The Henderson-Hasselbalch Equation

pH = pKa + log₁₀([A⁻] / [HA]) Effective buffer range: pKa ± 1 Maximum capacity when [A⁻] = [HA], giving pH = pKa

pKa is the negative log of the acid dissociation constant. [A⁻] is the conjugate base concentration and [HA] is the weak acid concentration, both in mol/L. When the two concentrations are equal, the log term equals zero and pH equals pKa exactly.

Worked Examples

Acetate buffer: 0.1 M acetic acid, 0.1 M sodium acetate (pKa 4.74)pH = 4.74 + log(1.0) = 4.74

Acetate buffer: 0.05 M acetic acid, 0.15 M sodium acetatepH = 4.74 + log(3.0) = 5.22

Phosphate buffer: 0.1 M H₂PO₄⁻, 0.1 M HPO₄²⁻ (pKa 7.21)pH = 7.21 + log(1.0) = 7.21

Carbonate buffer: 0.2 M H₂CO₃, 0.6 M HCO₃⁻ (pKa 6.35)pH = 6.35 + log(3.0) = 6.83

Where This Calculation Comes Up

Buffer pH calculations appear in virtually every wet biochemistry or analytical chemistry course. In a physiology context, blood is a bicarbonate buffer with pKa 6.1. The blood's normal pH of 7.4 is maintained because the [HCO₃⁻]/[H₂CO₃] ratio is approximately 20:1. A pH drop below 7.35 is acidosis; above 7.45 is alkalosis. Both can be fatal. When you work out the H-H equation for blood, you immediately see why the lungs (which control CO₂ and therefore carbonic acid) play such a central role in acid-base balance.

In the lab, you will prepare buffers to run enzyme assays, run HPLC mobile phases, or keep a cell culture at a specific pH. Picking the right acid for the job means choosing one where your target pH is within 1 unit of the pKa. If you need pH 7.0, phosphate buffer (pKa 7.21) is a better choice than acetate buffer (pKa 4.74), which would have almost no buffering capacity that far from its pKa.

Frequently Asked Questions

What makes a solution a buffer?

A buffer contains a weak acid and its conjugate base (or a weak base and its conjugate acid) in comparable concentrations, resisting pH change when small amounts of strong acid or base are added.

What is the ideal ratio for maximum buffer capacity?

When [A⁻]/[HA] = 1 (equal concentrations), pH = pKa and buffer capacity is maximised. Effective range is pKa ± 1.

Can I use Ka or pKa?

Yes! Enter Ka directly (e.g. 1.8e-5) or pKa (e.g. 4.74). The calculator accepts both formats.

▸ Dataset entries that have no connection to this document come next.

(** the state after a write: the file with its new contents, the blocks of other
    files as they were *)
Record written (f : Z → list Z) (i : inode) (off : Z) (src : list Z) (f' : Z → list Z) (i' : inode) : Prop := {
  wr_ok : file_ok f' i';
  wr_content : content f' i' = put_bytes (Z.to_nat off) src (content f i);
  wr_synced : synced f i → synced f' i';
  wr_reserved : reserved sb f';
  wr_used b : 0 ≤ b < BPB → used sb f b = true → used sb f' b = true;
  wr_owned k : owned f' i' k → owned f i k ∨ used sb f k = false;
  wr_other k : 0 ≤ k < BPB → k ≠ bm → k ≠ IBLOCK (i_inum i) sb → used sb f k = true → ¬ owned f i k → f' k = f k;
  wr_meta : i' = set_addrs (i_addrs i') (set_isize (i_size i') i) }.

Lemma inode_block_kept n f i f' i' :
  file_ok f i → reserved sb f → evolves n f i f' i' → f' (IBLOCK (i_inum i) sb) = f (IBLOCK (i_inum i) sb).
Proof.
  intros Hf Hr Hx. destruct (fo_place _ _ Hf) as (_ & _ & Hb). pose proof Hgeo as [Gs Gb _ _].
  unfold FSSIZE in *. apply (ex_other _ _ _ _ _ _ Hx); [unfold BPB, BSIZE; lia|lia|apply Hr; lia|].
  intros Ho. apply (owned_data _ _ _ _ (fo_wf _ _ Hf)) in Ho as [? _]. lia.
Qed.

(** the write did not make the file longer *)
Lemma written_inside n f i f' i' off src :
  file_ok f i → reserved sb f → 0 ≤ off → off + Z.of_nat (length src) ≤ i_size i → evolves n f i f' i →
  (∀ o, 0 ≤ o < MAXBYTES → fbyte f' i o = overlay (fbyte f i) off src o) → i' = i →
  written f i off src f' i'.
Proof.
  intros Hf Hr Hoff Hle Hx Hb ->. pose proof (inode_block_kept _ _ _ _ _ Hf Hr Hx) as Hib.
  destruct Hf as [Hw Ht Hsz Hp Hpl]. constructor.
  - constructor; try done; [apply Hx|]. eapply present_evolves; [done|lia|lia|done].
  - apply write_content; [lia|lia|]. intros o Ho. apply Hb. lia.
  - unfold synced. by rewrite Hib.
  - by eapply evolves_reserved.
  - apply Hx.
  - apply Hx.
  - intros k Hk Hk1 _. by apply (ex_other _ _ _ _ _ _ Hx).
  - by destruct i.
Qed.

(** the write made the file longer and the inode was written to disk *)
Lemma written_longer n f i f' i' off src v :
  file_ok f i → reserved sb f → 0 ≤ off ≤ i_size i → i_size i < off + Z.of_nat (length src) ≤ MAXBYTES →
  evolves n f i f' i' → (∀ o, 0 ≤ o < MAXBYTES → fbyte f' i' o = overlay (fbyte f i) off src o) →
  present f' i' off (Z.of_nat (length src)) →
  let i2 := set_isize (off + Z.of_nat (length src)) i' in
  let f2 := upd f' (IBLOCK (i_inum i) sb) v in
  synced f2 i2 → written f i off src f2 i2.
Proof.
  intros Hf Hr Hoff Hgt Hx Hb Hpr i2 f2 Hsy. pose proof Hf as [Hw Ht Hsz Hp Hpl]. destruct Hpl as (P1 & P2 & P3).
  assert (Hw' : inode_wf f' i') by apply Hx. pose proof (ex_meta _ _ _ _ _ _ Hx) as Hmeta.
  destruct (wf_upd f' i' (IBLOCK (i_inum i) sb) v Hw' P3) as (Hw2 & Hfb2 & Hfd2 & Hus2). fold f2 in Hw2, Hfb2, Hfd2, Hus2.
  assert (Hpall : present f2 i2 0 (off + Z.of_nat (length src))).
  { intros _ bn H1 H2. rewrite Zdiv_0_l in H1. rewrite Z.add_0_l in H2. assert (0 ≤ bn < MAXFILE) by (unfold MAXBYTES, BSIZE in *; lia).
    change (fblock f2 i2 bn) with (fblock f2 i' bn). rewrite Hfb2 by done.
    destruct (decide (bn * BSIZE < i_size i)) as [Hin|Hout].
    - assert (fblock f i bn ≠ 0) by (apply Hp; rewrite ?Zdiv_0_l; unfold BSIZE in *; lia).
      by rewrite (ex_mono _ _ _ _ _ _ Hx).
    - apply Hpr; [lia| |lia]. apply Z.lt_succ_r, Z.div_lt_upper_bound; [done|]. unfold BSIZE in *. lia. }
  constructor; cbn [i_size i2 set_isize].
  - constructor; [|unfold i2; by rewrite Hmeta|cbn; lia|done|].
    + destruct Hw2 as [H1 H2 H3 H4 H5 H6]. by constructor.
    + unfold i2. rewrite Hmeta. exact (conj P1 (conj P2 P3)).
  - apply write_content; [done|cbn; lia|]. cbn. intros o Ho. rewrite <- Hb by lia. unfold fbyte.
    change (fdata f2 i2) with (fdata f2 i'). rewrite Hfd2; [done|].
    split; [apply Z.div_pos; [lia|done]|apply Z.div_lt_upper_bound; [done|unfold MAXBYTES in *; lia]].
  - done.
  - intros b Hb0. rewrite Hus2. by apply (evolves_reserved _ Hgeo _ _ _ _ _ Hx Hr).
  - intros b Hb0 Hu. rewrite Hus2. by apply (ex_used _ _ _ _ _ _ Hx).
  - intros k [Hk [E|(bn & Hbn & E)]]; apply (ex_owned _ _ _ _ _ _ Hx); (split; [done|]); [by left|right].
    exists bn. split; [done|]. by rewrite <- Hfb2.
  - intros k Hk H1 H2 Hu Ho. unfold f2. rewrite upd_ne by done. by apply (ex_other _ _ _ _ _ _ Hx).
  - unfold i2. rewrite Hmeta. done.
Qed.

How do I prepare a pH 5 acetate buffer?

Acetic acid Ka=1.8×10⁻⁵ (pKa=4.74). Using H-H: 5=4.74+log(r) → r=1.82. Mix sodium acetate and acetic acid in ratio 1.82:1.

What is buffer capacity?

Buffer capacity (β) = the moles of strong acid/base required to change pH by 1 unit. Maximum at pH=pKa.